Do Good Feature : Janna Barker of Isiko
Janna Barker is the solopreneur behind Isiko (ee-seeko), a global goods marketplace with an emphasis on giving back to social-cause driven organizations. I found Isiko on Instagram last year and have been following along Janna’s journey, excited to watch the brand’s story unfold. Janna is a kindred soul- believing that socially responsible business is not only possible, but has the power to transform lives and communities all over the globe.
Although she is based in San Diego now, Janna grew up in the Philippines and then Florida before she earned her B.A. in Anthropology from San Diego State and proceeded to join the Peace Corps. From 2012-2014, she resided in Swaziland (now eSwatini), serving in an orphanage in a rural village. Even years before Swaziland, she dreamed of creating a platform where she could share stories behind the cultural artforms and traditions, but she didn’t have a concrete idea of what that would look like. It was on an extended road trip across the United States in 2016 that Janna decided to start a socially-driven marketplace that would combine her passions of cultural appreciation and art.

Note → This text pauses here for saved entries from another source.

(* ===== verification/Http.v ===== *)
(** * The gateway client (src/http.ts)

    A request is built from the client's cache of result descriptions; the response body is a stream of
    backend messages that [split] cuts into one result per statement and [decode] turns into rows with the
    mappers of the socket driver. fetch() is not modelled: an exchange is a function of the response. *)

From S2P Require Import Prelude Utf8 Text Buf Num Dates Value NumText Faults Json JsonBig JsonSpec Protocol Parse Errors Encode Decode Mapper Spec Plans Rest.

(** ** FNV-1a *)

Definition FNV_PRIME : Z := 1099511628211.
Definition FNV_MASK : Z := 18446744073709551615.
Definition fnv_step (h b : Z) : Z := Z.land (Z.lxor h b * FNV_PRIME) FNV_MASK.
(** h.toString(16).padStart(16, '0') *)
Fixpoint to_hex (fuel : nat) (h : Z) (acc : jstr) : jstr :=
  match fuel with
  | O => acc
  | S f => let acc := hex_digit (h mod 16) :: acc in if h / 16 =? 0 then acc else to_hex f (h / 16) acc
  end.
Definition padStart (n : nat) (c : Z) (s : jstr) : jstr := replicate (n - length s) c ++ s.
Definition fnv1a64 (b : bytes) : jstr := padStart 16 48 (to_hex 17 (foldl fnv_step 14695981039346656037 b) []).

Example fnv_empty : fnv1a64 [] = js "cbf29ce484222325". Proof. vm_compute. reflexivity. Qed.
Example fnv_a : fnv1a64 (js "a") = js "af63dc4c8601ec8c". Proof. vm_compute. reflexivity. Qed.

(** ** Configuration and requests *)

Inductive Int8 := I8Bigint | I8String | I8Number.
Record HttpConfig := mkHttpConfig {
  h_token : option jstr; h_temporalString : bool; h_int8 : Int8; h_desc : bool; h_decoders : gmap Z Decoder;
  h_mapperFactory : list CodegenCol -> bool -> gmap Z Decoder -> res (bytes -> res value) }.
(** A shape as its columns: shapeCols of a literal one, $cols of a compiled one. *)
Record HttpQuery := mkHttpQuery {
  q_sql : jstr; q_params : list value; q_types : option (list ParamType);
  q_mode : option ResultMode; q_shape : option (res (list CodegenCol)) }.
Record BatchOptions := mkBatchOptions { b_isolation : option jstr; b_readOnly : option bool; b_deferrable : option bool }.

Record Descriptor := mkDescriptor { d_hash : jstr; d_fields : list Field }.
Definition Cache : Type := gmap jstr Descriptor.
Record QueryResult := mkResult { rows : list value; columns : list jstr; rowCount : option Z; command : option jstr }.

Definition headers (cfg : HttpConfig) : list (jstr * jstr) :=
  [(js "Content-Type", js "application/json"); (js "Accept", js "application/vnd.minipg.pgwire")]
  ++ match h_token cfg with None | Some [] => [] | Some t => [(js "Authorization", js "Bearer " ++ t)] end.

(** The gateway owns the transaction. *)
Definition guard_sql (sql : jstr) : out unit :=
  match TX_SQL sql with
  | Some w => fail (js "minipg/http: " ++ (34 :: (upper <$> w) ++ [34]) ++ js " is transaction control" ++ dash
                    ++ js "the GATEWAY owns the transaction boundary; use batch([...], { isolation }) for atomicity")
  | None => inr tt
  end.
Definition checkTypes (types : option (list ParamType)) (nParams : nat) (sql : jstr) : out (list Z) :=
  match types with
  | None => inr []
  | Some ts =>
    oids ← of_res (resolveParamTypes ts);
    if (length ts =? nParams)%nat then inr oids
    else fail (js "minipg/http: " ++ show_Z (Z.of_nat nParams) ++ js " param value(s) but " ++ show_Z (Z.of_nat (length ts))
               ++ js " type(s) declared for " ++ quote (take 40 sql))
  end.

Definition type_value (t : ParamType) : value := match t with POid o => VNum (of_Z o) | PText s => VStr s end.
Definition check (q : HttpQuery) : out (list Z) := _ ← guard_sql (q_sql q); checkTypes (q_types q) (length (q_params q)) (q_sql q).
Definition statement_value (q : HttpQuery) (oids : list Z) : out (list (jstr * value)) :=
  ps ← of_res (encodeJsonParams (q_params q) oids);
  inr ([(js "sql", VStr (q_sql q)); (js "params", VArr ps)] ++ opt "types" (fun ts => VArr (type_value <$> ts)) (q_types q)).
(** A body without undefined members always has a text. *)
Definition body_text (fs : list (jstr * value)) : out jstr := o ← of_res (stringify (VObj fs)); inr (default [] o).
Definition query_request (cfg : HttpConfig) (q : HttpQuery) (cache : Cache) : out jstr :=
  oids ← check q;
  fs ← statement_value q oids;
  body_text (fs ++ opt "desc" (fun d => VStr (d_hash d)) (if h_desc cfg then cache !! q_sql q else None)).
(** Every statement is checked before the first is encoded. *)
Definition statements_value (qs : list HttpQuery) : out (list value) :=
  oids ← mapO check qs;
  mapO (fun qo => fs ← statement_value qo.1 qo.2; inr (VObj fs)) (zip qs oids).
Definition batch_request (qs : list HttpQuery) (o : BatchOptions) : out jstr :=
  l ← statements_value qs;
  body_text ([(js "mode", VStr (js "batch")); (js "queries", VArr l)]
             ++ match b_isolation o with None | Some [] => [] | Some i => [(js "isolation", VStr i)] end
             ++ opt "readOnly" VBool (b_readOnly o) ++ opt "deferrable" VBool (b_deferrable o)).
Definition pipeline_request (qs : list HttpQuery) : out jstr :=
  l ← statements_value qs; body_text [(js "mode", VStr (js "pipeline")); (js "queries", VArr l)].

(** ** Responses *)

Definition is_type (c : string) (m : RawMessage) : bool := bool_decide ([mtype m] = js c).
Definition post (r : Response) : out (list RawMessage) :=
  if negb (includes (r_contentType r) (js "vnd.minipg.pgwire"))
  then fail (js "minipg/http: unexpected response content-type "
             ++ quote (match r_contentType r with [] => js "(none)" | t => t end) ++ dash
             ++ js "expected application/vnd.minipg.pgwire (is the url the gateway's /query endpoint?)")
  else
    msgs ← of_res (Parser.push (r_body r) []).2;
    if r_ok r then inr msgs
    else match List.find (is_type "E") msgs with
         | Some e => fs ← of_res (parseErrorFields (mbody e)); inl (HPg fs)
         | None => fail (js "minipg/http: HTTP " ++ show_Z (r_status r) ++ [32] ++ r_statusText r)
         end.

Record RawResult := mkRaw_ {
  w_fields : option (list Field); w_rows : list bytes; w_command : option jstr; w_rowCount : option Z; w_error : option PgErrorFields }.
Definition empty_result : RawResult := mkRaw_ None [] None None None.
Definition with_fields f r := mkRaw_ (Some f) (w_rows r) (w_command r) (w_rowCount r) (w_error r).
Definition with_row b r := mkRaw_ (w_fields r) (w_rows r ++ [b]) (w_command r) (w_rowCount r) (w_error r).
Definition with_tag t r := mkRaw_ (w_fields r) (w_rows r) (Some (tag_command t)) (tag_rows t) (w_error r).
Definition with_error e r := mkRaw_ (w_fields r) (w_rows r) (w_command r) (w_rowCount r) (Some e).

Record Split := mkSplit { s_results : list RawResult; s_cur : RawResult; s_trailing : option PgErrorFields; s_cache : Cache }.
Definition push_result (s : Split) : Split := mkSplit (s_results s ++ [s_cur s]) empty_result (s_trailing s) (s_cache s).
Definition on_cur (f : RawResult -> RawResult) (s : Split) : Split := mkSplit (s_results s) (f (s_cur s)) (s_trailing s) (s_cache s).
Definition remember (sqls : list jstr) (body : bytes) (fs : list Field) (s : Split) : Split :=
  match sqls !! length (s_results s) with
  | Some sql => mkSplit (s_results s) (s_cur s) (s_trailing s)
                        (<[sql := mkDescriptor (fnv1a64 (frame_bytes (mkMsg 84 body))) fs]> (s_cache s))
  | None => s
  end.
Definition connection_frame (m : RawMessage) : bool := is_type "R" m || is_type "K" m || is_type "S" m || is_type "Z" m.
Definition split_step (sqls : list jstr) (s : Split) (m : RawMessage) : out Split :=
  if is_type "T" m then
    fs ← of_res (Parser.parseRowDescription (mbody m));
    inr (remember sqls (mbody m) fs (on_cur (with_fields fs) s))
  else if is_type "D" m then inr (on_cur (with_row (mbody m)) s)
  else if is_type "C" m then inr (push_result (on_cur (with_tag (firstCstr (mbody m))) s))
  else if is_type "I" m then inr (push_result s)
  else if is_type "E" m then
    e ← of_res (parseErrorFields (mbody m));
    if (length sqls <=? length (s_results s))%nat then inr (mkSplit (s_results s) (s_cur s) (Some e) (s_cache s))
    else inr (push_result (on_cur (with_error e) s))
  else if connection_frame m then
    fail (js "minipg/http: connection-level frame '" ++ [mtype m] ++ js "' in the response" ++ dash
          ++ js "the gateway must never forward it; refusing to parse")
  else inr s.
(** The cache keeps what was harvested before a failure. *)
Fixpoint split_loop (sqls : list jstr) (s : Split) (msgs : list RawMessage) : Split * out unit :=
  match msgs with
  | [] => (s, inr tt)
  | m :: t => match split_step sqls s m with inr s' => split_loop sqls s' t | inl e => (s, inl e) end
  end.
Definition split_messages (msgs : list RawMessage) (sqls : list jstr) (cache : Cache) : Split * out unit :=
  split_loop sqls (mkSplit [] empty_result None cache) msgs.

(** ** Decoding *)

Section Decode.
Context `{Env} (cfg : HttpConfig).

Definition as_target (t : string) (c : CodegenCol) : CodegenCol :=
  mkCol (name c) (oid c) (Some t) (json c) (binary c) (array c) (path c) (groupNullable c) (xform c) (nullable c).
Definition array_as_target (t : string) (c : CodegenCol) (elem : Z) : CodegenCol :=
  mkCol (name c) (oid c) (js_ c) (json c) (binary c) (Some (elem, Some t)) (path c) (groupNullable c) (xform c) (nullable c).
Definition int8_col (t : string) (c : CodegenCol) : CodegenCol :=
  if untargeted c then
    if oid c =? 20 then as_target t c
    else match array c with Some (e, None) => if e =? 20 then array_as_target t c e else c | _ => c end
  else c.
Definition plan_col (c0 : CodegenCol) : CodegenCol :=
  let c := tagArrayCol c0 in
  match (if h_temporalString cfg then temporal_col c else None) with
  | Some c' => c'
  | None => match h_int8 cfg with I8Bigint => c | I8String => int8_col "string" c | I8Number => int8_col "number" c end
  end.
Definition plain_col (f : Field) : CodegenCol := mkCol (fname f) (dataTypeOid f) None None false None None [] None false.
Definition planCols (fields : list Field) (shape : option (res (list CodegenCol))) : res (list CodegenCol) :=
  cols ← (match shape with
          | Some given => l ← given; Ok (mergeUnknownCols (unbinary <$> (l : list CodegenCol)) (dataTypeOid <$> fields))
          | None => Ok (plain_col <$> fields)
          end : res (list CodegenCol));
  Ok (plan_col <$> (cols : list CodegenCol)).

(** parseDataRowCells: the count is read unsigned. *)
Fixpoint cells_of (n : nat) (b : bytes) (off : Z) : res (list value) :=
  match n with
  | O => Ok []
  | S n' =>
    len ← readInt32BE b off;
    if len =? -1 then t ← cells_of n' b (off + 4); Ok (VNull :: t)
    else t ← cells_of n' b (off + 4 + len); Ok (VBuf (subarray b (off + 4) (off + 4 + len)) :: t)
  end.
Definition parseDataRowCells (b : bytes) : res value :=
  n ← readUIntBE 2 b 0; l ← cells_of (Z.to_nat n) b 2; Ok (VArr l).

Definition no_descriptor : jstr :=
  js "minipg/http: rows arrived with no RowDescription and no cached descriptor" ++ dash
  ++ js "desc elision desync (the gateway omitted T for a statement this client never saw)".
Definition decode (q : HttpQuery) (cache : Cache) (r : RawResult) : out QueryResult :=
  match w_error r with
  | Some e => inl (HPg e)
  | None =>
    let mode := default (match q_shape q with Some _ => RObject | None => RArray end) (q_mode q) in
    match (match w_fields r with Some fs => Some fs | None => d_fields <$> cache !! q_sql q end) with
    | None => match w_rows r with [] => inr (mkResult [] [] (w_rowCount r) (w_command r)) | _ => fail no_descriptor end
    | Some fields =>
      cols ← of_res (planCols fields (q_shape q));
      row ← of_res (match mode return res (bytes -> res value) with
                    | RArray => h_mapperFactory cfg cols true (h_decoders cfg)
                    | RObject => h_mapperFactory cfg cols false (h_decoders cfg)
                    | RBuffer => Ok parseDataRowCells
                    | RRaw => Ok (fun b => Ok (VBuf b))
                    end);
      rs ← of_res (mapM row (w_rows r));
      inr (mkResult rs (name <$> cols) (w_rowCount r) (w_command r))
    end
  end.

(** ** The calls, from the response on *)

Definition wrong_count (n k : nat) : jstr :=
  js "minipg/http: " ++ show_Z (Z.of_nat n) ++ js " statements but " ++ show_Z (Z.of_nat k) ++ js " results" ++ dash ++ js "refusing to mis-attribute".
(** [answer] is a client whose cache is [cache] receiving [r]: the cache it is left with and what is made of the results. *)
Definition answer {A} (sqls : list jstr) (k : list RawResult -> option PgErrorFields -> Cache -> out A) (r : Response) (cache : Cache) : Cache * out A :=
  match post r with
  | inl e => (cache, inl e)
  | inr msgs => let '(s, o) := split_messages msgs sqls cache in
                (s_cache s, _ ← o; k (s_results s) (s_trailing s) (s_cache s))
  end.
Definition query_answer (q : HttpQuery) : Response -> Cache -> Cache * out QueryResult :=
  answer [q_sql q] (fun results trailing cache =>
    match trailing with
    | Some e => inl (HPg e)
    | None => match results with
              | [r] => decode q cache r
              | _ => fail (js "minipg/http: expected 1 result, got " ++ show_Z (Z.of_nat (length results)) ++ dash ++ js "refusing to mis-attribute")
              end
    end).
Definition first_error (results : list RawResult) (trailing : option PgErrorFields) : option PgErrorFields :=
  match List.find (fun r => bool_decide (is_Some (w_error r))) results with Some r => w_error r | None => trailing end.
Definition batch_answer (qs : list HttpQuery) : Response -> Cache -> Cache * out (list QueryResult) :=
  answer (q_sql <$> qs) (fun results trailing cache =>
    match first_error results trailing with
    | Some e => inl (HPg e)
    | None => if (length results =? length qs)%nat then mapO (fun qr => decode qr.1 cache qr.2) (zip qs results)
              else fail (wrong_count (length qs) (length results))
    end).
Definition pipeline_answer (qs : list HttpQuery) : Response -> Cache -> Cache * out (list (out QueryResult)) :=
  answer (q_sql <$> qs) (fun results trailing cache =>
    match trailing with
    | Some e => inl (HPg e)
    | None => if (length results =? length qs)%nat then inr ((fun qr => decode qr.1 cache qr.2) <$> zip qs results)
              else fail (wrong_count (length qs) (length results))
    end).
End Decode.
(* ===== verification/HttpProofs.v ===== *)
(** * What the gateway client makes of a response

    A gateway sends, for each statement, an optional description, the rows and one closing frame. Whatever
    those are, each statement gets its own; a response that is cut short is refused; and leaving out
    descriptions the client has seen changes nothing. *)

From S2P Require Import Prelude Utf8 Text Buf Num Dates Value NumText Faults Json JsonBig ExtTypes JsonSpec Protocol Parse Errors Encode Decode Mapper Spec Plans Rest Http.

(** ** Replies of a gateway *)

Inductive Ending := Complete (body : bytes) | Empty (body : bytes) | Failed (body : bytes).
Record Reply := mkReply { p_desc : option bytes; p_rows : list bytes; p_end : Ending }.
Definition msg (t : string) (b : bytes) : RawMessage := mkMsg (hd 0 (js t)) b.
Definition end_msg (e : Ending) : RawMessage :=
  match e with Complete b => msg "C" b | Empty b => msg "I" b | Failed b => msg "E" b end.
Definition desc_msgs (d : option bytes) : list RawMessage := match d with Some b => [msg "T" b] | None => [] end.
Definition reply_msgs (p : Reply) : list RawMessage := desc_msgs (p_desc p) ++ (msg "D" <$> p_rows p) ++ [end_msg (p_end p)].
(** ** Rows *)

Lemma parsed_head f s r v : parsed f s r v -> exists c t, skip_ws s = c :: t /\ c <> 44 /\ c <> 93.
Proof.
  destruct 1 as [t Et Er|t fs Et Em|t Et Er|t c t' l Et _ _ El|t x Et Eu|Ew|Ew|Ew|x En]; try (rewrite Et; by eexists _, _); try (rewrite Ew; by eexists _, _).
  destruct (skip_ws s) as [|c t]; [done|]. exists c, t. split; [done|]. by split; intros ->.
Qed.
Lemma jelems_inv f t l r : jelems plain_num (S f) t = Ok (l, r) ->
  exists v r1 l', jval plain_num f t = Ok (v, r1) /\ l = v :: l' /\
    ((exists t', skip_ws r1 = 44 :: t' /\ jelems plain_num f t' = Ok (l', r)) \/ (skip_ws r1 = 93 :: r /\ l' = [])).
Proof.
  cbn [jelems]. intros ([v r1] & Ev & E)%bind_res_Ok_inv. cbn beta iota in E. destruct (skip_ws r1) as [|c t'] eqn:Er; [done|].
  destruct (Z.eqb_spec c 44) as [->|].
  - apply bind_res_Ok_inv in E as ([l' r2] & E & [= <- <-]). exists v, r1, l'. split; [done|]. split; [done|]. left. by exists t'.
  - destruct (Z.eqb_spec c 93) as [->|]; [|done]. injection E as <- <-. exists v, r1, []. split; [done|]. split; [done|]. by right.
Qed.
Lemma jelems_head f t l r : jelems plain_num f t = Ok (l, r) -> exists c t', skip_ws t = c :: t' /\ c <> 44 /\ c <> 93.
Proof.
  destruct f as [|f]; [done|]. intros (v & r1 & l' & Ev & _)%jelems_inv. destruct f as [|f]; [done|]. by eapply parsed_head, jval_parsed.
Qed.
(* ===== verification/Connection.v ===== *)
(** * A connection (src/connection.ts)

    [conn] is the state of a Connection together with its tasks, which callers, the queue and the
    pipeline share by reference and which are therefore kept in a store by number. Every handler of the
    class is a function on it; [step] is one of the things that can happen to a connection: a call of
    the public API, bytes from the socket, a timer, an abort signal, the end of a cancel request.
    The messages it sends are values ([wmsg]); [encoded] gives their bytes by the write functions
    of Protocol and the encoders of Encode. *)

From S2P Require Import Prelude Utf8 Text Buf Num Dates Value NumText Faults Auth Json JsonBig ExtTypes JsonSpec JsonScan ArrayText Temporal Protocol Framing Messages Errors Encode Decode Mapper Spec Plans.

(** ** Requests, tasks and messages *)

Inductive ResultMode := MArray | MObject | MRaw | MBuffer | MWire.
Inductive Kind := KQuery | KStream | KCopyFrom | KCopyTo.
Inductive ConnState := CIdle | CConnecting | CReady | CReconnecting | CClosed.
#[global] Instance ConnState_eq_dec : EqDecision ConnState.
Proof. solve_decision. Defined.
#[global] Instance Kind_eq_dec : EqDecision Kind.
Proof. solve_decision. Defined.
(* ===== verification/ConnDemo.v ===== *)
(** * Sessions with a server, for the examples of Connection

    A configuration, the events of a session and the bytes that a server answers with; every field of the
    configuration is a concrete function, and the server's messages are made by the encoders that the parsers are proved against. *)

From S2P Require Import Prelude Utf8 Text Buf Num Dates Value NumText Faults Auth Json JsonBig ExtTypes JsonSpec JsonScan ArrayText Temporal Protocol Framing Messages Parse Errors Encode Decode Mapper Spec Connection.

Definition demo_env : Env :=
  {| reg := Registry.init; user_decoder := fun _ b => Ok (VBuf b); jsonSourceSupported := true; Date_parse := fun _ => None |}.
#[local] Existing Instances demo_env zero_alloc demo_crypto.

Definition demo_config (pooler : bool) : Config := mkConfig (js "u") (js "p") (js "d") (js "minipg") None None None 30000 true true 100 true false
  defaultDecoders BINARY_FAST true jitMapper false None pooler true true CbPrefer None.
Definition demo_cfg : Config := demo_config false.
Definition server (t : string) (b : bytes) : bytes := frame_bytes (mkMsg (hd 0 (js t)) b).
Definition server_error (code : string) : bytes := server "E" (error_body [(67, js code); (77, js "m")]).
Definition ready_for_query : bytes := server "Z" (js "I").
Definition described : bytes := server "t" [0; 0] ++ server "T" (row_description [mkField (js "a") 0 0 23 4 (-1) 0]).
Definition completed : bytes := server "C" (js "SELECT 0" ++ [0]).
Definition answers (bs : list bytes) : event := EData [] (concat bs).
Definition named_query (n sql : string) : event := EQuery (js sql) (inl []) (mkQueryOptions (Some (js n)) None None None false None None).
Definition handshake : list event :=
  [EConnect; ETransport; answers [server "R" [0;0;0;0]; server "K" [0;0;0;1;0;0;0;2]; ready_for_query]].
Abbreviation demo_run evs := (@run_events demo_env zero_alloc demo_crypto demo_cfg evs initial).
Definition kind_of (m : wmsg) : string :=
  match m with
  | MHandshake _ => "handshake" | MClose _ => "Close" | MParse _ _ _ => "Parse" | MDescribe _ => "Describe" | MRun _ _ _ => "Run"
  | MQuery _ => "Query" | MCopyFail _ => "CopyFail" | MSync => "Sync" | MTerminate => "Terminate"
  end.

(** Two queries of one statement, answered one after the other. *)
Definition two_queries : list event :=
  handshake ++ [named_query "n" "s"; EMicrotask; answers [described; completed; ready_for_query]; named_query "n" "s"; EMicrotask].
Example two_queries_wire : kind_of <$> wire (demo_run two_queries) = ["handshake"; "Parse"; "Describe"; "Run"; "Run"]%string.
Proof. vm_compute. reflexivity. Qed.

Isiko is now an online marketplace, where Janna combines her own talent in creating jewelry and ceramics, with her love of global designs, textiles and handicrafts. Janna’s goal is to share cultural stories. By preserving indigenous handicrafts and showcasing traditional techniques and materials, she hopes that those who purchase items in the shop will get a sense of the rich history and culture of each item's origin. She also hopes that someone buying an item from Isiko might think about the social responsibility aspect of the goods as well. Janna believes in providing sustainable work and well deserved recognition to artisans she works with. On the website, you can find her handmade goods, along with baskets, scarves, blankets, and bags sourced from global artisans. Her seamless curation of goods come from different collectives and independent artisans from countries like the Philippines, China and Peru.
Isiko also gives 10% back to different organizations every quarter. This quarter, she is giving back to Mama Hope, who directly supports community-led projects in education, health, women’s empowerment, agriculture and beyond. I resonate with their goals as well and felt my heart jump a little when I read the first line: “Our mission is to help communities achieve lasting, self-directed prosperity by challenging a broken aid system — one that perpetuates poverty and disempowerment.” (Read the full manifesto here.)
I hope you will follow and support Janna’s mission as she is doing so much GOOD. And big thank you to Janna for sharing her story with me!